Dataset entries
#####

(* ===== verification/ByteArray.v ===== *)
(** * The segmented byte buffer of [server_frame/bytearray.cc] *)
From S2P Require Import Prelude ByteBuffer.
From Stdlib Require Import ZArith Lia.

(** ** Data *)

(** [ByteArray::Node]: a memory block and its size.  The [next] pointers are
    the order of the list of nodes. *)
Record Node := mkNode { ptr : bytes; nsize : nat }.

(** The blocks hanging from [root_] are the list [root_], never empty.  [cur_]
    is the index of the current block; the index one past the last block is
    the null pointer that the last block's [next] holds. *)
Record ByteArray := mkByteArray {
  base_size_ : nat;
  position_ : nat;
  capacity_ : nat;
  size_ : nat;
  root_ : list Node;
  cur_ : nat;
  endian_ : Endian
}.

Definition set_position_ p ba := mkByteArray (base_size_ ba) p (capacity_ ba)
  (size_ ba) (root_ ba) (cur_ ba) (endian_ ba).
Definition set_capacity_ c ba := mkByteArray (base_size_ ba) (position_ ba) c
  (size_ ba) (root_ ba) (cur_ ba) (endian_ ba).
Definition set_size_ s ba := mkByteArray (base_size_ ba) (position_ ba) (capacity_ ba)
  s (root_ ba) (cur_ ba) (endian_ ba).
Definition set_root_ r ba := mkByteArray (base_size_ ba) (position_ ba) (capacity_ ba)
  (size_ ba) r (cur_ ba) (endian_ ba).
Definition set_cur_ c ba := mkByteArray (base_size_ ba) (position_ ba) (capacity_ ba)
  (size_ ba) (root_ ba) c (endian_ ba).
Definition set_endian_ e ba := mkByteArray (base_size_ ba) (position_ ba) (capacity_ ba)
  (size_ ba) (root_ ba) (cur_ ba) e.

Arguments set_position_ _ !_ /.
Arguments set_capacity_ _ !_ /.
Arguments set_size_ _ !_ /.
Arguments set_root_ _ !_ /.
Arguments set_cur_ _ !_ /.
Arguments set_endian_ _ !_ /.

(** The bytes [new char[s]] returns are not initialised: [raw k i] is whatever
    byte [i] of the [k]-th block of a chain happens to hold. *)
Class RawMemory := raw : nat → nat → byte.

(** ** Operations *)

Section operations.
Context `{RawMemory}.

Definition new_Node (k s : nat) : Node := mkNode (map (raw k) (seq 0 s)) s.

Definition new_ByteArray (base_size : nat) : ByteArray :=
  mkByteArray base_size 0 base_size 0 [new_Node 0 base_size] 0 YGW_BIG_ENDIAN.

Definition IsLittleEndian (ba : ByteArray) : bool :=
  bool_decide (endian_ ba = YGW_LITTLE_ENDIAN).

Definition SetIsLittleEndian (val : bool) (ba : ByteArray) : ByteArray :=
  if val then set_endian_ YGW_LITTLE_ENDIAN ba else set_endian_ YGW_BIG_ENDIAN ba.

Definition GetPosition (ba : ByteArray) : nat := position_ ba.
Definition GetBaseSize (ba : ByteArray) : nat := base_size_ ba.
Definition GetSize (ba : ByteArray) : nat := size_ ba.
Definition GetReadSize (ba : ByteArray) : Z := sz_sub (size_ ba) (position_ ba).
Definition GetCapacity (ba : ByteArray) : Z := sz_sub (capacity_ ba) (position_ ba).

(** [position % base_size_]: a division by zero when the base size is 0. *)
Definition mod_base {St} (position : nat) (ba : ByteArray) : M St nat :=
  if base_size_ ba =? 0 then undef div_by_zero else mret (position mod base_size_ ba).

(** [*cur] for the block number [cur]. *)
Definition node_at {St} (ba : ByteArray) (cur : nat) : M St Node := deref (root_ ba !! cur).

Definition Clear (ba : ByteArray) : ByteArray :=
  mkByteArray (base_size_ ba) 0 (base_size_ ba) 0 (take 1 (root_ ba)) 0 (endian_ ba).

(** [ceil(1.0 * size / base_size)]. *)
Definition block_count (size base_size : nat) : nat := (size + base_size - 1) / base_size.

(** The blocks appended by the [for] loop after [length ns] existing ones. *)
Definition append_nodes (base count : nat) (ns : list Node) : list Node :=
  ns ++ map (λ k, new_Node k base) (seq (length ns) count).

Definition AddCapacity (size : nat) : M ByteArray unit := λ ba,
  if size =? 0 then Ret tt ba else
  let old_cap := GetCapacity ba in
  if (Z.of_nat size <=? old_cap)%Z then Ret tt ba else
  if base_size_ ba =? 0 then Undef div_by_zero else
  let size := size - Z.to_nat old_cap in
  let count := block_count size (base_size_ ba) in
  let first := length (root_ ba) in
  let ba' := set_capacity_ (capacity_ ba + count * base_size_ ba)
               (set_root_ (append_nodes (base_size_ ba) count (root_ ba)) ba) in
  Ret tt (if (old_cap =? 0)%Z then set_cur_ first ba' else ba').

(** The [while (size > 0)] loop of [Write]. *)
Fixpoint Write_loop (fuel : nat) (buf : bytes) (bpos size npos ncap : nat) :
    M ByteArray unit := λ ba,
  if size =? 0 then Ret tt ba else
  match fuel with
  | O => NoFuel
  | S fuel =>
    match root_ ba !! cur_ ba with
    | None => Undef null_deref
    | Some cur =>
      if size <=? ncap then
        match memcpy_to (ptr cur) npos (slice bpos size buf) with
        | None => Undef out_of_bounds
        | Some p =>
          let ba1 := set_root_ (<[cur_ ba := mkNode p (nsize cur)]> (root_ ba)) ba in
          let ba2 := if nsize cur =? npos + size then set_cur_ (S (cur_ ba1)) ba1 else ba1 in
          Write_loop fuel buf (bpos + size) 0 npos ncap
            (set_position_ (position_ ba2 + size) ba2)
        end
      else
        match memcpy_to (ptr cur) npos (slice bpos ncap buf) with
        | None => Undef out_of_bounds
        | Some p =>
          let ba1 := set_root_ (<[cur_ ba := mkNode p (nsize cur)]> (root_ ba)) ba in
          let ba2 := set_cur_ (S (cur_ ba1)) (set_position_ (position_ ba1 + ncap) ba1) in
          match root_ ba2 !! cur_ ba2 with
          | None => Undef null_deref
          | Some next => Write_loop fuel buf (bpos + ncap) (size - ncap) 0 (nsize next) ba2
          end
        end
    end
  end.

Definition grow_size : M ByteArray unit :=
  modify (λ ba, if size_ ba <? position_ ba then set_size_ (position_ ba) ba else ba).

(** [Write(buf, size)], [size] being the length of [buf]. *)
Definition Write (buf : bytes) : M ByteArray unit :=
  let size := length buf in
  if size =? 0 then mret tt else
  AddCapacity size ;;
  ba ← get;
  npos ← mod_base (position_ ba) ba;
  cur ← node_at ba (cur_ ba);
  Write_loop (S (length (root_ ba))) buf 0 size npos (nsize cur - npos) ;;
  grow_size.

#####

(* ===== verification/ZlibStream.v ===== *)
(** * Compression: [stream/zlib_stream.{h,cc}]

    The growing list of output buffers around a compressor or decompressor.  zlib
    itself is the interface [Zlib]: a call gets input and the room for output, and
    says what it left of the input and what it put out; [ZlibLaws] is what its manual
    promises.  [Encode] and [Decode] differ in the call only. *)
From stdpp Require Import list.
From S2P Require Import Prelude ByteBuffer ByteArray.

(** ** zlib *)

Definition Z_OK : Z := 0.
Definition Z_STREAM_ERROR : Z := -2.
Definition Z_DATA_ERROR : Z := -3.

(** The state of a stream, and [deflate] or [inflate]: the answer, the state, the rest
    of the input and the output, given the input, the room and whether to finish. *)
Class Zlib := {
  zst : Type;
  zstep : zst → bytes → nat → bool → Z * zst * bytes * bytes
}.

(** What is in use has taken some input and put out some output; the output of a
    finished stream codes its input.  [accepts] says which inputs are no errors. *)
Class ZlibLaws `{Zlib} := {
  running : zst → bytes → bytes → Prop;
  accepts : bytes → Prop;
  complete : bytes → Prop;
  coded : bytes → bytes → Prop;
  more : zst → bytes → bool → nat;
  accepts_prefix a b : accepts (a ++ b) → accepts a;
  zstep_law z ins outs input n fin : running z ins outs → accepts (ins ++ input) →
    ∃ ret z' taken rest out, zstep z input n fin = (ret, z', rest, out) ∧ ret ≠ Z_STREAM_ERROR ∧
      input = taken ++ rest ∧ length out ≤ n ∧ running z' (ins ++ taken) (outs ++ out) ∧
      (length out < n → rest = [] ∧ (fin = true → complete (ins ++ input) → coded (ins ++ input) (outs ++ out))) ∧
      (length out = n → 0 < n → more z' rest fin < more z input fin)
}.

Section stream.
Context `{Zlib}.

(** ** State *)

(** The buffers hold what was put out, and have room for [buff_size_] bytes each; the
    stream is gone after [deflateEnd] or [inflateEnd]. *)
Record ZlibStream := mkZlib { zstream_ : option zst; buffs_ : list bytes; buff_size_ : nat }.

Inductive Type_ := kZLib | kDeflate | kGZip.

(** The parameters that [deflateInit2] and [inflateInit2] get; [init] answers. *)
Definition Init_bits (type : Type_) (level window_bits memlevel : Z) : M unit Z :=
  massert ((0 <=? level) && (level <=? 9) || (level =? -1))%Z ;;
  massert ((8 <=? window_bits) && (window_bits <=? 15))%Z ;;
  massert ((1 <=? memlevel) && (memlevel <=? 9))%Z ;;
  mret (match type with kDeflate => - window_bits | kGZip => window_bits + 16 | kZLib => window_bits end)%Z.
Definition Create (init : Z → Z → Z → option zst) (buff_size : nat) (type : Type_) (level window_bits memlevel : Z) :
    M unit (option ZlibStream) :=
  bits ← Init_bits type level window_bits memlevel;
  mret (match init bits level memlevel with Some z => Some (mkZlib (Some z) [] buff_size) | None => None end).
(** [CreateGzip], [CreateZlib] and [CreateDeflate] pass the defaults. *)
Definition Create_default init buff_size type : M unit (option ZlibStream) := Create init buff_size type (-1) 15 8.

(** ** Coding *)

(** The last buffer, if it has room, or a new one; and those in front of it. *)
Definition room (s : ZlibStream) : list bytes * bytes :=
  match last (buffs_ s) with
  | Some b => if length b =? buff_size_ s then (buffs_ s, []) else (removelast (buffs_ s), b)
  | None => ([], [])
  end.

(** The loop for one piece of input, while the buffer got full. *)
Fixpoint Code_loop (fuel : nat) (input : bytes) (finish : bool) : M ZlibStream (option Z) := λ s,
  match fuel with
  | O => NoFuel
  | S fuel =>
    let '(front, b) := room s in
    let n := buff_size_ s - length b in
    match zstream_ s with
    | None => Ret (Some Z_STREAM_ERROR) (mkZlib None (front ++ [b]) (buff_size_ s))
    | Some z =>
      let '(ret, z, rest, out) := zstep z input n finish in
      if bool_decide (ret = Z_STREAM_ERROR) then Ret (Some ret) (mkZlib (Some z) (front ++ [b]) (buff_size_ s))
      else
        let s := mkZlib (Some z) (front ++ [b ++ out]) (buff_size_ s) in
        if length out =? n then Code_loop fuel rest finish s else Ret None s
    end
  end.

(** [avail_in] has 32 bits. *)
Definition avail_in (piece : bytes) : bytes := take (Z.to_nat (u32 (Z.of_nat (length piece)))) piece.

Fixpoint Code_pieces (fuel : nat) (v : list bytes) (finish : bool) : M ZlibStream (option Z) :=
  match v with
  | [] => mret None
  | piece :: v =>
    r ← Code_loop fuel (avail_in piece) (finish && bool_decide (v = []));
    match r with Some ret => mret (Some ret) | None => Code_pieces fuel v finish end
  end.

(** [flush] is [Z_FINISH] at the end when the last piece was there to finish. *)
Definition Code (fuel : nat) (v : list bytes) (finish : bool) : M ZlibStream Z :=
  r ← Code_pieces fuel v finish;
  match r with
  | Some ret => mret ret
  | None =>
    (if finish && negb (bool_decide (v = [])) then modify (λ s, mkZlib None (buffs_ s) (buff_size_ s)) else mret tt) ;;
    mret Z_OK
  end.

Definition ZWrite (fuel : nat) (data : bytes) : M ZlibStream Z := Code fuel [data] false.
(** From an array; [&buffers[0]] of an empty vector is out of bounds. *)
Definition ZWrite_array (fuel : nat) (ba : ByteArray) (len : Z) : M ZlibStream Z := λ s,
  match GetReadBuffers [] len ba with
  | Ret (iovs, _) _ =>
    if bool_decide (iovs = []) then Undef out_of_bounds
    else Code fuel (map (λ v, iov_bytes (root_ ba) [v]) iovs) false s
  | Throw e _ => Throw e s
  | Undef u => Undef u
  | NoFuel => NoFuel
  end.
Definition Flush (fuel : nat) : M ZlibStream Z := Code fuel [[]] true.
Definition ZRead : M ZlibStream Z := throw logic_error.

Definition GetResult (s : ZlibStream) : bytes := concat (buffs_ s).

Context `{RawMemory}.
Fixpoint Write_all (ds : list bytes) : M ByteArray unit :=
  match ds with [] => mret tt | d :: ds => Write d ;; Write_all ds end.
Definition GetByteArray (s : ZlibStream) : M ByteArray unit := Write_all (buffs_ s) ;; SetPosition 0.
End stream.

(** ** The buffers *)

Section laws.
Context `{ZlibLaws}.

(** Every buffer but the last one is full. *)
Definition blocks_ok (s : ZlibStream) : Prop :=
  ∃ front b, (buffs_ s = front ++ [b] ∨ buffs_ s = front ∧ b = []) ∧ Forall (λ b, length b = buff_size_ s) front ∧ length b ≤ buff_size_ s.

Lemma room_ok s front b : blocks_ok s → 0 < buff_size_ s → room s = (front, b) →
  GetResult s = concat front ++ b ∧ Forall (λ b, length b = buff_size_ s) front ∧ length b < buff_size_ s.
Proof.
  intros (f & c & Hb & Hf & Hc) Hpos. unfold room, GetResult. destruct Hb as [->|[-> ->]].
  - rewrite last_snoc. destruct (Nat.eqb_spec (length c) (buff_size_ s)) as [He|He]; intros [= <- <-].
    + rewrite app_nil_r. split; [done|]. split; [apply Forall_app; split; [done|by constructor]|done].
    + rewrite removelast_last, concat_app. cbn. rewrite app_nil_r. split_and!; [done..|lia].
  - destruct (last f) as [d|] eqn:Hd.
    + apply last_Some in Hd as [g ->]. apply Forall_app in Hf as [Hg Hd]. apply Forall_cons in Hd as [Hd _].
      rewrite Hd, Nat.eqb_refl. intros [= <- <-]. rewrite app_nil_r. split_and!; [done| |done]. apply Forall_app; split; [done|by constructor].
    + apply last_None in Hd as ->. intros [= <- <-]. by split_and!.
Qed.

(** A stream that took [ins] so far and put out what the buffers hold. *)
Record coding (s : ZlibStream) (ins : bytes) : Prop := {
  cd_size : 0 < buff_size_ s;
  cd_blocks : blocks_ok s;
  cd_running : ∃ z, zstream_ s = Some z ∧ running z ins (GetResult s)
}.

#####

WHAT YOU HAVE TO DO
Beginning at the line above with "Definition GetByteArray (s" and finishing at the line with "- rewrite last_snoc.", return each line exactly and return nothing else.

WRITTEN ANSWER
Definition GetByteArray (s : ZlibStream) : M ByteArray unit := Write_all (buffs_ s) ;; SetPosition 0.
End stream.

(** ** The buffers *)

Section laws.
Context `{ZlibLaws}.

(** Every buffer but the last one is full. *)
Definition blocks_ok (s : ZlibStream) : Prop :=
  ∃ front b, (buffs_ s = front ++ [b] ∨ buffs_ s = front ∧ b = []) ∧ Forall (λ b, length b = buff_size_ s) front ∧ length b ≤ buff_size_ s.

Lemma room_ok s front b : blocks_ok s → 0 < buff_size_ s → room s = (front, b) →
  GetResult s = concat front ++ b ∧ Forall (λ b, length b = buff_size_ s) front ∧ length b < buff_size_ s.
Proof.
  intros (f & c & Hb & Hf & Hc) Hpos. unfold room, GetResult. destruct Hb as [->|[-> ->]].
  - rewrite last_snoc. destruct (Nat.eqb_spec (length c) (buff_size_ s)) as [He|He]; intros [= <- <-].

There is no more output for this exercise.